Make it a point to buy homemade or locally sourced goods whenever you can. Not only do they require less packaging and transportation, but since they are readily available in the country, purchasing them also supports the local economy. For fruits and vegetables, less time on the road also means reduced use of chemical ripening agents to slow or hasten the ripening process. Check out the “Buy Pinoy, Buy Local” movement by the Federation of Philippine Industries and the Buy Pinoy Blog for more information.
THE BIG O
The majority of available food contains chemicals, preservatives, and artificial ingredients. While these additives are intended to enhance food’s flavor and appearance and lengthen shelf life, they can actually harm your brain and body health.
Organic food, on the other hand, is produced without these harmful additives. They also contain higher levels of antioxidants and nutrients. Of course, it may not be possible to eat organic 100 percent of the time, but even a few food switches (apples, bell peppers, celery, and the like are top priority, according to Food News) can help.
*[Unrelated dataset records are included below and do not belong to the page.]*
(* ===== verification/HttpOverTcp.v ===== *)
(** * An HTTP server on a connection ([net/http/HttpServer.cc], [net/TcpConnection.cc])

    The callbacks of [HttpServer] as the user code of a connection, and what a
    client sees of it through the socket. *)

From stdpp Require Import sets.
From S2P Require Import Prelude Endian NetBuffer Channel TcpConnection Http Codec EndToEnd.

Module HttpOverTcp.
Import Buffer(Buffer, content, wf).
Import TcpConnection Flow HttpFacts HttpContext.
Import EndToEnd(plain, plain_acts, plain_acts_ok, same_input, holding, holding_wf).

Section http.
Context (cb : HttpRequest.HttpRequest → HttpResponse.HttpResponse → HttpResponse.HttpResponse).
(** The time stamp of the n-th message of the connection. *)
Context (time : nat → Z).

Definition response (req : HttpRequest.HttpRequest) : HttpResponse.HttpResponse :=
  cb req (HttpResponse.make (HttpServer.wants_close req)).
Hypothesis Hcb : ∀ req, response_ok (response req).

(** The context of the connection and the calls made on it so far, from what
    the message callback was shown. [onConnection] starts with a new context. *)
Definition serve_shown (s : nat * HttpContext * list action) (d : bytes) : nat * HttpContext * list action :=
  let '(n, c, a) := s in
  match HttpServer.onMessage cb c (holding d) (time n) with
  | Some (Ok (c', _, a')) => (S n, c', a ++ a')
  | _ => (S n, c, a)
  end.
Definition tracked (l : list bytes) : nat * HttpContext * list action :=
  fold_left serve_shown l (0%nat, HttpServer.onConnection true HttpContext.make, []).

(** The callbacks: [onMessage] takes what it parses out of the input buffer, then
    sends. *)
Definition http_user (x : call) (w : World) : list action :=
  match x with
  | MessageArrived _ =>
      let '(n, c, _) := tracked (omap shown_by (log w)) in
      let b := inputBuffer_ (conn w) in
      match HttpServer.onMessage cb c b (time n) with
      | Some (Ok (_, b', a)) => Retrieve (Buffer.readableBytes b - Buffer.readableBytes b') :: a
      | _ => []
      end
  | _ => []
  end.
Definition issued (w : World) : list action := (tracked (omap shown_by (log w))).2.

(** ** What a call of [onMessage] does *)

Lemma loop_suffix t fuel : ∀ c l ok c' l' ok',
  pure_loop fuel t c l ok = Some (Ok (c', l', ok')) → ∃ p, l = p ++ l'.
Proof.
  induction fuel as [|fuel IH]; intros c l ok c' l' ok'; [done|]. cbn.
  destruct (pure_round t c l ok) as [[[[c1 l1] ok1] more]|f] eqn:E; [|done].
  assert (∃ p, l = p ++ l1) as [p ->].
  { revert E. unfold pure_round. destruct (line_of l) as [[line rest]|] eqn:El.
    - destruct (line_of_length _ _ _ El) as [Hl _]. rewrite app_assoc in Hl.
      destruct (state_ c); [destruct (processRequestLine _ _) as [[q []]|]|..]; cbn; cbv zeta; try done;
        repeat case_match; intros [= <- <- <- <-]; first [by exists []|by eexists].
    - destruct (state_ c); intros [= <- <- <- <-]; by exists []. }
  destruct more; [|intros [= <- <- <-]; eauto].
  intros [p' ->]%IH. exists (p ++ p'). by rewrite app_assoc.
Qed.

Lemma onRequest_shape req a :
  HttpServer.onRequest cb req = Ok a →
  ∃ buf, a = SendBuffer buf :: (if HttpResponse.closeConnection_ (response req) then [Shutdown] else []) ∧
    wf buf ∧ content buf = response_text (response req).
Proof.
  unfold HttpServer.onRequest. destruct (Buffer.make_ok Buffer.kInitialSize) as (b & -> & Hb & Hc & _); [done|done|].
  rewrite bind_Ok. fold (response req). pose proof (appendToBuffer_safe (response req) b Hb (Hcb req)) as Hs.
  destruct (HttpResponse.appendToBuffer _ _) as [b'|]; [|done]. destruct Hs as [Hb' Hc']. rewrite bind_Ok.
  intros [= <-]. exists b'. rewrite Hc in Hc'. done.
Qed.

Lemma onRequest_plain req a : HttpServer.onRequest cb req = Ok a → Forall plain a.
Proof.
  intros (buf & -> & Hb & _)%onRequest_shape. apply Forall_cons_2; [by split|]. case_match; by repeat constructor.
Qed.

(** On two buffers with the same content it does the same. *)
Lemma onMessage_same c t b1 b2 :
  wf b1 → wf b2 → content b1 = content b2 →
  match HttpServer.onMessage cb c b1 t with
  | Some (Ok (c', b1', a)) =>
      (∃ b2', HttpServer.onMessage cb c b2 t = Some (Ok (c', b2', a)) ∧ content b2' = content b1') ∧
      wf b1' ∧ (∃ p, content b1 = p ++ content b1') ∧ Forall plain a
  | r => HttpServer.onMessage cb c b2 t = r
  end.
Proof.
  intros H1 H2 E. unfold HttpServer.onMessage, parseRequest. rewrite !enough_length, E by done.
  pose proof (loop_refines t (S (length (content b2))) c b1 true H1) as R1.
  pose proof (loop_refines t (S (length (content b2))) c b2 true H2) as R2. rewrite E in R1.
  destruct (pure_loop _ t c (content b2) true) as [[[[c' l'] ok']|f]|] eqn:El; [|by rewrite R1, R2..].
  destruct R1 as (b1' & -> & Hb1 & Hc1), R2 as (b2' & -> & Hb2 & Hc2). rewrite !bind_Ok. cbv zeta.
  apply loop_suffix in El as [p Hp].
  assert (content b2' = content b1') by congruence.
  assert (Forall plain (if ok' then [] else [Send HttpServer.bad_request; Shutdown])) as Href.
  { destruct ok'; repeat constructor; vm_compute; discriminate. }
  destruct (gotAll c').
  - destruct (HttpServer.onRequest cb (request_ c')) as [answer|] eqn:Ea; [|done]. rewrite !bind_Ok.
    apply onRequest_plain in Ea. split_and!; [by exists b2'|done|exists p; congruence|by apply Forall_app_2].
  - split_and!; [by exists b2'|done|exists p; congruence|done].
Qed.

(** [retrieve] of what was parsed. *)
Lemma retrieve_parsed b b' p :
  wf b → wf b' → content b = p ++ content b' →
  let n := Buffer.readableBytes b - Buffer.readableBytes b' in
  0 ≤ n ≤ Buffer.readableBytes b ∧ ∃ b2, Buffer.retrieve b n = Ok b2 ∧ wf b2 ∧ content b2 = content b'.
Proof.
  intros Hb Hb' Hp n. pose proof (Buffer.zlen_content b Hb) as Z0. pose proof (Buffer.zlen_content b' Hb') as Z1.
  rewrite Hp, zlen_app in Z0. pose proof (zlen_nonneg p). pose proof (zlen_nonneg (content b')).
  assert (0 ≤ n ≤ Buffer.readableBytes b) as Hn by (unfold n; lia). split; [done|].
  destruct (Buffer.retrieve_ok b n Hb Hn) as (b2 & -> & Hb2 & Hc2). exists b2. split_and!; [done|done|].
  rewrite Hc2, Hp. apply zdrop_app_exact. unfold n. lia.
Qed.

(** The server keeps to the contract of the callbacks. *)
Lemma http_user_ok : user_ok http_user.
Proof.
  intros x w Hw. destruct x; cbn [http_user]; try done. destruct (tracked _) as [[n c] a0]. cbv zeta.
  pose proof (onMessage_same c (time n) _ _ Hw Hw eq_refl) as Hs.
  destruct (HttpServer.onMessage cb c _ (time n)) as [[[[c' b'] a]|f]|]; try done.
  destruct Hs as (_ & Hb' & [p Hp] & Ha). destruct (retrieve_parsed _ _ _ Hw Hb' Hp) as (Hn & _).
  split; [exact Hn|]. intros w' _. by apply plain_acts_ok.
Qed.

Lemma tracked_snoc l d : tracked (l ++ [d]) = serve_shown (tracked l) d.
Proof. unfold tracked. by rewrite fold_left_app. Qed.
As Joni Mitchell sang in her famous green tune “Big Yellow Taxi,” give us spots in our apples, but leave us with the birds and the bees please!
Meat production has a huge impact on our environment. From the fodder and grounds they feed on to the processing they undergo from the farm to your plate, animals generate about 18 percent of greenhouse gas emissions, according to the Food and Agriculture Organization of the United Nations. Animal meat is also a source of saturated fat, which can lead to high cholesterol, cardiovascular disease, cancer, and other major health problems.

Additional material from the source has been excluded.